(TASK REQUIREMENTS) All lines between the start of the listing below and the line containing "match wsStream st' with", inclusive, must be repeated exactly.

(DATA RECORDS)
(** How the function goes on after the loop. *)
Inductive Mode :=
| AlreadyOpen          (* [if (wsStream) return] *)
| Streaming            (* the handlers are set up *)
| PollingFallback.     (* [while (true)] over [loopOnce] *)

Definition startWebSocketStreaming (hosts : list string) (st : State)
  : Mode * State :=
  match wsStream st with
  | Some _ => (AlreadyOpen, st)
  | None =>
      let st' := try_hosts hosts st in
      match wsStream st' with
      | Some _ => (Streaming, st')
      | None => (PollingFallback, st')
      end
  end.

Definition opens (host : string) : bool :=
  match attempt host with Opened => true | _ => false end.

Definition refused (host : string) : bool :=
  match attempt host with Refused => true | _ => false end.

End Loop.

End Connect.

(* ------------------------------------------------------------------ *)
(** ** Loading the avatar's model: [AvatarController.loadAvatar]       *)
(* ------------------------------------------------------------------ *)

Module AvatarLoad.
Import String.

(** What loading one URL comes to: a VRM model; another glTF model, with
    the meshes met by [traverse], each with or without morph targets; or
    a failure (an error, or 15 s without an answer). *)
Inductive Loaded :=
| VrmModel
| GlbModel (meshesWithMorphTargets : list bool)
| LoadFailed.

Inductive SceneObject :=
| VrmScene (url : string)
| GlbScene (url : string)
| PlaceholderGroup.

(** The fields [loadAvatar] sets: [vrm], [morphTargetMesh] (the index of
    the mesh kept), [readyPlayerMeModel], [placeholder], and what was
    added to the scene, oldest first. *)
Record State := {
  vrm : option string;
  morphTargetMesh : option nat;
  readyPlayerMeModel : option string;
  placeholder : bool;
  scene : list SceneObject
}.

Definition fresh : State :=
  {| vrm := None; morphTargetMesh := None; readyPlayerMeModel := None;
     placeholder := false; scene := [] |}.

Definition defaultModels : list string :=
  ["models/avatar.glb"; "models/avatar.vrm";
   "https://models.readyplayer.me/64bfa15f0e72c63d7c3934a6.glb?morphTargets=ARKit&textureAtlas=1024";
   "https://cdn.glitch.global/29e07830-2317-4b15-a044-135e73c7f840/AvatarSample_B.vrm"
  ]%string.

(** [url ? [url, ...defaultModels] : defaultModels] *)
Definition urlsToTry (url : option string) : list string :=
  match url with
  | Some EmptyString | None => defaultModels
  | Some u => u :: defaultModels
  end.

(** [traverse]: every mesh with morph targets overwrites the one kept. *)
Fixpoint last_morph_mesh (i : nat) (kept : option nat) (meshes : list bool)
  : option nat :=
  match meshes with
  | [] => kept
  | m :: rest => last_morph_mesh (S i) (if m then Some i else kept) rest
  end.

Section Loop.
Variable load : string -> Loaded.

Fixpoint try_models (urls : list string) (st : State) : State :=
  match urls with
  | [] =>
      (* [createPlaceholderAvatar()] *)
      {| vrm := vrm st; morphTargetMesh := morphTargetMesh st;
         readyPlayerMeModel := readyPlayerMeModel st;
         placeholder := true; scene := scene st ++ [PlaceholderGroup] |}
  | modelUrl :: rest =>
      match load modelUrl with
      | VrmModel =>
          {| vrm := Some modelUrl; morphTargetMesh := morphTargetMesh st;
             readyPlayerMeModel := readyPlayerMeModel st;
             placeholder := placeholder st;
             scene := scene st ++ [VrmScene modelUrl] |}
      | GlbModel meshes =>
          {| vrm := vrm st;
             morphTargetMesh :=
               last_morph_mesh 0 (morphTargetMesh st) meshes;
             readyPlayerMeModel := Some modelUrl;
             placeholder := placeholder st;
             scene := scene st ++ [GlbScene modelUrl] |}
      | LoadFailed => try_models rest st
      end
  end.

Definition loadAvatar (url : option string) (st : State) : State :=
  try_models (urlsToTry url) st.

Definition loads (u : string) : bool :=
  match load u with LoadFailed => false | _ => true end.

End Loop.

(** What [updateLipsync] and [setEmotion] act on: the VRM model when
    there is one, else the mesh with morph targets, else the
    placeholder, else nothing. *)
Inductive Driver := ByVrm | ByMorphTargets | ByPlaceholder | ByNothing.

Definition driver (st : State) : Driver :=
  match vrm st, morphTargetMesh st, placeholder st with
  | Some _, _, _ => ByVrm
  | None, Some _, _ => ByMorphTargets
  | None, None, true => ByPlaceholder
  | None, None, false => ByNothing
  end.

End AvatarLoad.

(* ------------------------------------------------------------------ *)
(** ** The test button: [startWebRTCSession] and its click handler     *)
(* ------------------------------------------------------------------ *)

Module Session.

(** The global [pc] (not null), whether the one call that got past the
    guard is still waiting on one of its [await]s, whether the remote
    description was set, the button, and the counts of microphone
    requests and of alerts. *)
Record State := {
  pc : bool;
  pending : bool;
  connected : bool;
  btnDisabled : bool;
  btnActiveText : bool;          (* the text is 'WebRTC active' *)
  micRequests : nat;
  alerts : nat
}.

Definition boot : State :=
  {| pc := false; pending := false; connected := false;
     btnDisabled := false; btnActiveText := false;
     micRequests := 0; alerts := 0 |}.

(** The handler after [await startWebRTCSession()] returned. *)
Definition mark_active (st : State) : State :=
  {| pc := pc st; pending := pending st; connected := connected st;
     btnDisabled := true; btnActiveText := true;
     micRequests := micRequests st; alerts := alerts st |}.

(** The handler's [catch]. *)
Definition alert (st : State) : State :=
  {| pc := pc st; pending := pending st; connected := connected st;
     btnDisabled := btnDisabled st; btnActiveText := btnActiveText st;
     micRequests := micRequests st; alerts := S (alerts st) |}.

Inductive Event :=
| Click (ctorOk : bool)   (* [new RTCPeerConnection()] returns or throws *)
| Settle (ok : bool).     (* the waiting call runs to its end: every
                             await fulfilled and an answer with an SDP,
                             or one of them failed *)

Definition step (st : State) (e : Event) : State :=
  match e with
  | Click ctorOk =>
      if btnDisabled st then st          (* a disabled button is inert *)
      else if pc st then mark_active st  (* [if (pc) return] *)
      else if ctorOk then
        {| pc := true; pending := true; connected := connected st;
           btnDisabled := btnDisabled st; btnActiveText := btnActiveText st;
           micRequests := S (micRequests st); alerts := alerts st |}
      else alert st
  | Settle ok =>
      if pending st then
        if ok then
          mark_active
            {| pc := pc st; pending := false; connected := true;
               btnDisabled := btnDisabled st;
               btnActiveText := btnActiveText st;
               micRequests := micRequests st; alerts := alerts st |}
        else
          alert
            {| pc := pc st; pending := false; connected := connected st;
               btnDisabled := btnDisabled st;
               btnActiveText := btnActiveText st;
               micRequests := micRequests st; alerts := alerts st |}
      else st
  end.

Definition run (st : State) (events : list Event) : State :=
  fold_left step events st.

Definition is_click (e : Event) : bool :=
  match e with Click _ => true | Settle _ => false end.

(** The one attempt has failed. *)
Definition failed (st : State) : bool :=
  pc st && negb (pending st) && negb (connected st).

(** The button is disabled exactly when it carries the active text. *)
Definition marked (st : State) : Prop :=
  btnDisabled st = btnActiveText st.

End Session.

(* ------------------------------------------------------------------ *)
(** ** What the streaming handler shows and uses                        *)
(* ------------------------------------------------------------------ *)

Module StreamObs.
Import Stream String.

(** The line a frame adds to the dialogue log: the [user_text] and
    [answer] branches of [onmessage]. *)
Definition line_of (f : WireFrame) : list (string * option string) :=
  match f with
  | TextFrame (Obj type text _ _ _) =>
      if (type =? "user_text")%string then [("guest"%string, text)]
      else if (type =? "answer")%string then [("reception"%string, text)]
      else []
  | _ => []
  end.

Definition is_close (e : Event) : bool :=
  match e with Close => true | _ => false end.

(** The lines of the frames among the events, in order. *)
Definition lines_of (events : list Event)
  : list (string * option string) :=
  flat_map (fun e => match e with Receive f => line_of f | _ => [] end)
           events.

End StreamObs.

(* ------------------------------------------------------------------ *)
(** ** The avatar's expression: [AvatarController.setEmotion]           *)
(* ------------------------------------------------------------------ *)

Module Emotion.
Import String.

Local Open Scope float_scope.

(RESPONSE TO THIS EXERCISE)
(** How the function goes on after the loop. *)
Inductive Mode :=
| AlreadyOpen          (* [if (wsStream) return] *)
| Streaming            (* the handlers are set up *)
| PollingFallback.     (* [while (true)] over [loopOnce] *)

Definition startWebSocketStreaming (hosts : list string) (st : State)
  : Mode * State :=
  match wsStream st with
  | Some _ => (AlreadyOpen, st)
  | None =>
      let st' := try_hosts hosts st in
      match wsStream st' with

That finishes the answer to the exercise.